(** [bget] on a block that is not cached. *)
Lemma bget_miss s dev n l i b :
  lru (k_bcache s) l -> L_bcache ∉ k_held s ->
  find (matches (k_bcache s) dev n) l = None ->
  find (reusable (k_bcache s)) (rev l) = Some i -> k_bcache s !! i = Some b ->
  bget dev n s = Ret i (set_k_bcache
    (<[i := set_b_flags B_BUSY (set_b_blockno n (set_b_dev dev b))]> (k_bcache s)) s).
Proof.
  intros Hl Hh Hf Hr Hi. unfold bget. rewrite (bind_Ret _ _ _ _ _ (acquire_free _ _ Hh)).
  destruct (head_buf _ _ Hl) as [h Hhd]. set (s1 := set_k_held _ s).
  destruct (bget_scans s1 dev n l h Hl Hhd) as [Hs Hs'].
  unfold bget_loop. rewrite (bind_Ret _ _ _ h s1) by (by apply get_buf_Ret).
  rewrite (bind_Ret _ _ _ _ _ Hs). subst s1. ksimp. ksimp in Hs'. rewrite Hf.
  rewrite (bind_Ret _ _ _ _ _ Hs'), Hr.
  assert (Hil : (i < length (k_bcache s))%nat) by (by eapply lookup_lt_Some).
  do 3 kbuf. rewrite bind_run. rewrite (release_held _ _ (k_held s)) by done. by destruct s.
Qed.

(** ** iderw *)

(** The test for "nothing to do" fails on an invalid or dirty buffer. *)
Lemma something_to_do f :
  flag f B_VALID = false \/ flag f B_DIRTY = true ->
  (Z.land f (Z.lor B_VALID B_DIRTY) =? B_VALID) = false.
Proof.
  change B_VALID with (2 ^ 1). change B_DIRTY with (2 ^ 2). rewrite !flag_bit by lia.
  intros H. apply Z.eqb_neq. intros E.
  assert (H1 : Z.testbit (Z.land f (Z.lor (2 ^ 1) (2 ^ 2))) 1 = true) by (by rewrite E).
  assert (H2 : Z.testbit (Z.land f (Z.lor (2 ^ 1) (2 ^ 2))) 2 = false) by (by rewrite E).
  rewrite Z.land_spec in H1, H2. change (Z.testbit (Z.lor _ _) _) with true in H1, H2.
  rewrite andb_true_r in H1, H2.
  destruct H as [H|H]; congruence.
Qed.

Lemma iderw_read s i b :
  k_bcache s !! i = Some b -> b_flags b = B_BUSY -> b_dev b = 1 ->
  b_blockno b < dk_size (k_disk s) ->
  iderw i s = Ret tt (set_k_bcache (<[i := set_b_flags (fset B_BUSY B_VALID)
    (set_b_data (dread (k_disk s) (b_blockno b)) b)]> (k_bcache s)) s).
Proof.
  intros Hi Hf Hd Hn. assert (Hil : (i < length (k_bcache s))%nat) by (by eapply lookup_lt_Some).
  unfold iderw. kbuf. rewrite Hf, Hd, something_to_do by auto.
  autorewrite with flags. cbn [negb Z.eqb Pos.eqb]. rewrite bind_run. unfold gets at 1. ksimp.
  rewrite (proj2 (Z.leb_gt _ _)) by lia. kbuf.
  erewrite upd_buf_Ret by look. ksimp. rewrite list_insert_insert_eq.
  destruct s, b; cbn in *. by subst.
Qed.

Lemma iderw_write s i b :
  k_bcache s !! i = Some b -> busy b = true -> dirty b = true -> b_dev b = 1 ->
  b_blockno b < dk_size (k_disk s) ->
  iderw i s = Ret tt (set_k_disk (dwrite (k_disk s) (b_blockno b) (b_data b))
    (set_k_bcache (<[i := set_b_flags (fset (fclr (b_flags b) B_DIRTY) B_VALID) b]> (k_bcache s)) s)).
Proof.
  intros Hi Hb Hy Hd Hn. assert (Hil : (i < length (k_bcache s))%nat) by (by eapply lookup_lt_Some).
  unfold busy, dirty in *. unfold iderw. kbuf. rewrite Hb, Hd, Hy, something_to_do by auto. cbn [negb Z.eqb Pos.eqb].
  rewrite bind_run. unfold gets at 1. ksimp. rewrite (proj2 (Z.leb_gt _ _)) by lia.
  rewrite bind_assoc. kbuf. rewrite bind_run. unfold modify at 1. ksimp.
  erewrite upd_buf_Ret by look. ksimp. rewrite list_insert_insert_eq. by destruct s, b.
Qed.

(** ** bread, bwrite, brelse *)

Lemma find_matches bc l n i :
  lru bc l -> find (matches bc 1 n) l = Some i -> exists b, bufs bc !! i = Some b /\ holds n b.
Proof.
  intros Hl [Hin Hm]%find_some. apply list_elem_of_In in Hin. apply (lru_lt _ _ Hl) in Hin.
  unfold matches in Hm. destruct (bc !! i) as [b|] eqn:Hb; [|done]. exists b.
  split; [by apply bufs_lookup|]. apply andb_true_iff in Hm as [?%Z.eqb_eq ?%Z.eqb_eq]. by split.
Qed.

Lemma find_matches_None bc l n :
  lru bc l -> find (matches bc 1 n) l = None -> forall i b, bufs bc !! i = Some b -> ~ holds n b.
Proof.
  intros Hl Hf i b [Hi Hlt]%bufs_lookup [Hd Hn]. apply (lru_lt _ _ Hl), list_elem_of_In in Hlt.
  pose proof (find_none _ _ Hf _ Hlt) as Hm. unfold matches in Hm. rewrite Hi, Hd, Hn, Z.eqb_refl in Hm.
  by rewrite Z.eqb_refl in Hm.
Qed.

Lemma find_reusable bc l i :
  lru bc l -> find (reusable bc) (rev l) = Some i ->
  exists b, bufs bc !! i = Some b /\ busy b = false /\ dirty b = false.
Proof.
  intros Hl [Hin Hm]%find_some. apply in_rev, list_elem_of_In, (lru_lt _ _ Hl) in Hin.
  unfold reusable in Hm. destruct (bc !! i) as [b|] eqn:Hb; [|done]. exists b.
  split; [by apply bufs_lookup|]. by apply andb_true_iff in Hm as [?%negb_true_iff ?%negb_true_iff].
Qed.

Lemma find_reusable_None bc l :
  lru bc l -> find (reusable bc) (rev l) = None ->
  forall i b, bufs bc !! i = Some b -> busy b = true \/ dirty b = true.
Proof.
  intros Hl Hf i b [Hi Hlt]%bufs_lookup. apply (lru_lt _ _ Hl), list_elem_of_In, in_rev in Hlt.
  pose proof (find_none _ _ Hf _ Hlt) as Hm. unfold reusable in Hm. rewrite Hi in Hm.
  destruct (busy b), (dirty b); auto.
Qed.

(** Block [n] is not in use and is cached, or there is a buffer to recycle. *)
Definition available (bc : list buf) (n : Z) : Prop :=
  (forall i b, bufs bc !! i = Some b -> holds n b -> busy b = false) /\
  ((exists i b, bufs bc !! i = Some b /\ holds n b) \/
   (exists i b, bufs bc !! i = Some b /\ busy b = false /\ dirty b = false)).

(** What [bread] does to the one buffer [i] it returns. *)
Record taken (bc : list buf) (d : disk) (n : Z) (i : nat) (b b' : buf) : Prop := {
  tk_fits : fits bc d i b b' d;
  tk_holds : holds n b';
  tk_idle : busy b = false;
  tk_busy : busy b' = true;
  tk_data : b_data b' = cview bc d n;
  tk_old : (holds n b /\ dirty b' = dirty b) \/
           ((forall j bj, bufs bc !! j = Some bj -> ~ holds n bj) /\ dirty b = false /\ dirty b' = false)
}.

Lemma taken_hit bc d n i b :
  cache_ok bc d -> bufs bc !! i = Some b -> holds n b -> busy b = false ->
  taken bc d n i b (set_b_flags (fset (b_flags b) B_BUSY) b).
Proof.
  intros Hok Hi [Hd Hn] Hb. destruct (co_kind _ _ Hok _ _ Hi) as [(_ & Hv & Hlen)|(E & _)];
    [|rewrite Hd in E; discriminate].
  split; unfold holds, valid, busy, dirty in *; cbn; autorewrite with flags; auto.
  - split; cbn; unfold valid, busy, dirty; cbn; autorewrite with flags; auto; try done.
    + rewrite Hn. intros j bj Hj Hbj [Dj Nj]. apply Hj.
      apply (co_uniq _ _ Hok j i bj b); congruence.
    + apply (co_disk _ _ Hok).
  - symmetry. by apply (cview_hit _ _ i).
Qed.

Lemma taken_miss bc d n i b :
  cache_ok bc d -> bufs bc !! i = Some b -> busy b = false -> dirty b = false ->
  (forall j bj, bufs bc !! j = Some bj -> ~ holds n bj) ->
  taken bc d n i b (set_b_flags (fset B_BUSY B_VALID)
    (set_b_data (dread d n) (set_b_flags B_BUSY (set_b_blockno n (set_b_dev 1 b))))).
Proof.
  intros Hok Hi Hb Hy Hno.
  split; unfold holds, valid, busy, dirty in *; cbn; autorewrite with flags; auto.
  - split; cbn; unfold valid, busy, dirty; cbn; autorewrite with flags; auto; try done.
    + apply (co_disk _ _ Hok).
    + intros j bj _. apply Hno.
    + apply (co_disk _ _ Hok).
  - symmetry. by apply cview_miss.
Qed.

Lemma bread_spec s n :
  cache_ok (k_bcache s) (k_disk s) -> L_bcache ∉ k_held s -> n < dk_size (k_disk s) ->
  available (k_bcache s) n ->
  exists i b b', taken (k_bcache s) (k_disk s) n i b b' /\
    bread 1 n s = Ret i (set_k_bcache (<[i := b']> (k_bcache s)) s).
Proof.
  intros Hok Hh Hn [Hidle Hav]. destruct (co_lru _ _ Hok) as [l Hl]. unfold bread.
  destruct (find (matches (k_bcache s) 1 n) l) as [i|] eqn:Hf.
  - destruct (find_matches _ _ _ _ Hl Hf) as (b & Hi & Hhold). pose proof (Hidle _ _ Hi Hhold) as Hb.
    exists i, b, (set_b_flags (fset (b_flags b) B_BUSY) b). pose proof Hi as [Hi' _]%bufs_lookup.
    assert (Hil : (i < length (k_bcache s))%nat) by (by eapply lookup_lt_Some).
    split; [by apply taken_hit|]. erewrite bind_Ret by (by eapply bget_hit). kbuf.
    autorewrite with flags.
    destruct (co_kind _ _ Hok _ _ Hi) as [(_ & Hv & _)|(E & _)];
      [|destruct Hhold as [Hd _]; rewrite Hd in E; discriminate].
    unfold valid in Hv. rewrite Hv. done.
  - pose proof (find_matches_None _ _ _ Hl Hf) as Hno.
    destruct (find (reusable (k_bcache s)) (rev l)) as [i|] eqn:Hr.
    2:{ exfalso. destruct Hav as [(i & b & Hi & Hx)|(i & b & Hi & Hb & Hy)]; [by eapply Hno|].
        destruct (find_reusable_None _ _ Hl Hr _ _ Hi); congruence. }
    destruct (find_reusable _ _ _ Hl Hr) as (b & Hi & Hb & Hy). pose proof Hi as [Hi' _]%bufs_lookup.
    assert (Hil : (i < length (k_bcache s))%nat) by (by eapply lookup_lt_Some).
    eexists i, b, _. split; [by apply taken_miss|].
    erewrite bind_Ret by (by eapply bget_miss). kbuf. autorewrite with flags. cbn [negb].
    erewrite bind_Ret; [|eapply iderw_read; [look|done..]]. ksimp. rewrite list_insert_insert_eq.
    by destruct s.
Qed.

※ ※ ※

| Try it |
Scan the listing above and identify each line holding the string "Hhold"; copy every such line.

| Answer to this exercise |
  - destruct (find_matches _ _ _ _ Hl Hf) as (b & Hi & Hhold). pose proof (Hidle _ _ Hi Hhold) as Hb.
      [|destruct Hhold as [Hd _]; rewrite Hd in E; discriminate].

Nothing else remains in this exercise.